* **WHAT IS REQUIRED**
Starting with the line that contains "StatefulSet, DaemonSet, ReplicaSet (apps/v1beta2, apps/v1)" and stopping after the line that contains "rc_Name : string;", return each line below exactly as written, with no others.

*** MATERIALS PROVIDED ***

(** * magalix-agent: secret masking, decision executor guard, kubelet scraper

    A shallow embedding of the parts of [kuber/kube.go] and
    [metrics/kubelet.go] that the specification talks about, with the
    properties of the specification stated and settled against them.

    Conventions.
    - Go's [int64], [int32], [int] and [time.Duration] values are [Z]; the
      64-bit wrap-around of [+], [-] and [*] is written out ([wrap64]).
    - An error is a value of type [error]; Go's [(x, err)] results are
      [result], a nil pointer is [None].
    - Go maps are stdpp's [gmap]; Go slices that are only read, or written
      only right after [make], are lists. A [range] over a Go map visits
      the entries in an unspecified order; here it visits them in the
      order of [map_to_list], and no statement depends on that order.
    - Code that writes through a pointer is modelled on the pointee: the
      function takes the value stored at the pointer and returns the value
      stored there afterwards; the caller decides where that value lives
      (in a local copy, or in an object shared with the returned result). *)

From Stdlib Require Import ZArith Lia Ascii String List.
From Stdlib Require PrimFloat SpecFloat FloatOps.
From stdpp Require Import base option list gmap strings pretty.

Local Open Scope Z_scope.
Local Open Scope string_scope.
Local Open Scope list_scope.
Local Set Warnings "-register-all".

(** ** Errors and results shared by both packages *)

(** [karma.Format(reason, msg)] wraps an optional cause in a message;
    [fmt.Errorf] and the errors of the platform client are leaves. *)
Inductive error : Type :=
| karma_Format (reason : option error) (msg : string)
| fmt_Errorf (msg : string)
| external_error (msg : string).

Inductive result (A : Type) : Type :=
| Ok (a : A)
| Err (e : error).
Arguments Ok {A} a.
Arguments Err {A} e.

(** A run of a Go function either returns or panics (nil dereference). *)
Inductive outcome (A : Type) : Type :=
| Returns (a : A)
| Panics.
Arguments Returns {A} a.
Arguments Panics {A}.

(** ** 64-bit integers *)

Definition int64_min : Z := - 2 ^ 63.
Definition int64_max : Z := 2 ^ 63 - 1.
Definition in_int64 (z : Z) : Prop := int64_min <= z <= int64_max.

(** Two's complement reduction of a mathematical integer to [int64]. *)
Definition wrap64 (z : Z) : Z := (z + 2 ^ 63) mod 2 ^ 64 - 2 ^ 63.

Definition add64 (a b : Z) : Z := wrap64 (a + b).
Definition sub64 (a b : Z) : Z := wrap64 (a - b).
Definition mul64 (a b : Z) : Z := wrap64 (a * b).
(** Go's [/] on integers truncates toward zero. *)
Definition quot64 (a b : Z) : Z := wrap64 (Z.quot a b).

(** ** Package kuber *)

Module kuber.

Definition milliCore : Z := 1000.
Definition maskedValue : string := "**MASKED**".

(** *** The platform's pod specification (k8s.io/api/core/v1), the fields
    the agent reads or rewrites. *)

Record EnvVar : Type := mkEnvVar {
  EnvVar_Name : string;
  EnvVar_Value : string
}.

Record Container : Type := mkContainer {
  Container_Name : string;
  Container_Image : string;
  Container_Command : list string;
  Container_Args : list string;
  Container_Env : list EnvVar
}.

Record PodSpec : Type := mkPodSpec {
  InitContainers : list Container;
  Containers : list Container
}.

(** *** Masking ([maskPodSpec] and its helpers) *)

(** [maskEnvVars]: a fresh slice of the same length; each variable is
    copied and its value overwritten when it is not the empty string. *)
Definition maskEnvVar (envVar : EnvVar) : EnvVar :=
  if decide (EnvVar_Value envVar = "") then envVar
  else mkEnvVar (EnvVar_Name envVar) maskedValue.

Definition maskEnvVars (env : list EnvVar) : list EnvVar :=
  map maskEnvVar env.

(** [maskArgs]: a fresh slice of the same length filled with the token. *)
Definition maskArgs (args : list string) : list string :=
  map (fun _ => maskedValue) args.

(** [maskContainers]: each container is copied, its [Env] and [Args] are
    replaced by the masked slices, and the copy is appended to a new
    slice. The argument's backing array is never written. *)
Definition maskContainer (container : Container) : Container :=
  mkContainer (Container_Name container) (Container_Image container)
              (Container_Command container)
              (maskArgs (Container_Args container))
              (maskEnvVars (Container_Env container)).

Definition maskContainers (containers : list Container) : list Container :=
  fold_left (fun masked container => masked ++ [maskContainer container])
            containers [].

(** [maskPodSpec(podSpec *PodSpec)]: the value at [podSpec] afterwards. *)
Definition maskPodSpec (podSpec : PodSpec) : PodSpec :=
  let podSpec1 := mkPodSpec (InitContainers podSpec)
                            (maskContainers (Containers podSpec)) in
  mkPodSpec (maskContainers (InitContainers podSpec1)) (Containers podSpec1).

(** *** Workload objects returned by the platform client

    In k8s.io/api the pod template of a ReplicationController is a pointer
    ([Template *PodTemplateSpec]); the template of a Deployment,
    StatefulSet, DaemonSet, ReplicaSet (apps/v1beta2, apps/v1) and of a
    CronJob ([Spec.JobTemplate.Spec.Template], batch/v1beta1) is a struct
    field held by value. Pointed-to templates live in a heap. *)

Definition ptr : Type := positive.
Definition Heap : Type := gmap ptr PodSpec.

Record ReplicationController : Type := mkReplicationController {
  rc_Namespace : string;
  rc_Name : string;
  rc_Spec_Template : option ptr
}.

(** Deployment, StatefulSet, DaemonSet, ReplicaSet of apps/v1beta2. *)
Record Workload : Type := mkWorkload {
  w_Namespace : string;
  w_Name : string;
  w_Spec_Template_Spec : PodSpec
}.

Record CronJob : Type := mkCronJob {
  cj_Namespace : string;
  cj_Name : string;
  cj_Spec_JobTemplate_Spec_Template_Spec : PodSpec
}.

Record RollingUpdateStatefulSetStrategy : Type := mkRollingUpdate {
  Partition : option Z
}.

Record StatefulSetUpdateStrategy : Type := mkUpdateStrategy {
  UpdateStrategy_Type : string;
  RollingUpdate : option RollingUpdateStatefulSetStrategy
}.

(** apps/v1 StatefulSet, as fetched by [GetStatefulSet]. *)
Record StatefulSet : Type := mkStatefulSet {
  sts_Namespace : string;
  sts_Name : string;
  sts_Spec_Replicas : option Z;
  sts_Spec_UpdateStrategy : StatefulSetUpdateStrategy;
  sts_Spec_Template_Spec : PodSpec
}.

Definition RollingUpdateStatefulSetStrategyType : string := "RollingUpdate".

(** *** Decisions ([SetResources]) *)

Record RequestLimit : Type := mkRequestLimit {
  CPU : option Z;
  Memory : option Z
}.

Record ContainerResourcesRequirements : Type := mkCRR {
  crr_Name : string;
  Requests : RequestLimit;
  Limits : RequestLimit
}.

Record TotalResources : Type := mkTotalResources {
  Replicas : option Z;
  tr_Containers : list ContainerResourcesRequirements
}.

(** A leaf of the patch body: a string, or the float
    [float64(millis) / milliCore], kept as its numerator. *)
Inductive leaf : Type :=
| leaf_string (s : string)
| leaf_cores (millis : Z).

Record containerSpec : Type := mkContainerSpec {
  spec_name : string;
  spec_resources : gmap string (gmap string leaf)
}.

(** [body]: ["kind"], and under ["spec"] the optional
    ["template"]["spec"]["containers"] and ["replicas"]. *)
Record patchBody : Type := mkPatchBody {
  body_kind : string;
  body_spec_template_spec_containers : option (list containerSpec);
  body_spec_replicas : option Z
}.

Record PatchRequest : Type := mkPatchRequest {
  req_Resource : string;
  req_Namespace : string;
  req_Name : string;
  req_Body : patchBody
}.

(** The answers of the platform's API server to the calls of one run.
    A list answer is [(list pointer, err)]; [platform_heap] holds the
    templates the answers point to. *)
Record Platform : Type := mkPlatform {
  core_ReplicationControllers_List : result (option (list ReplicationController));
  apps_Deployments_List : result (option (list Workload));
  apps_StatefulSets_List : result (option (list Workload));
  apps_DaemonSets_List : result (option (list Workload));
  apps_ReplicaSets_List : result (option (list Workload));
  batch_CronJobs_List : result (option (list CronJob));
  AppsV1_StatefulSets_Get : string -> string -> result (option StatefulSet);
  platform_heap : Heap;
  (** the error, if any, the API server answers a patch request with *)
  Patch_Do : PatchRequest -> option error
}.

***

* **YOUR RESPONSE**
    StatefulSet, DaemonSet, ReplicaSet (apps/v1beta2, apps/v1) and of a
    CronJob ([Spec.JobTemplate.Spec.Template], batch/v1beta1) is a struct
    field held by value. Pointed-to templates live in a heap. *)

Definition ptr : Type := positive.
Definition Heap : Type := gmap ptr PodSpec.

Record ReplicationController : Type := mkReplicationController {
  rc_Namespace : string;
  rc_Name : string;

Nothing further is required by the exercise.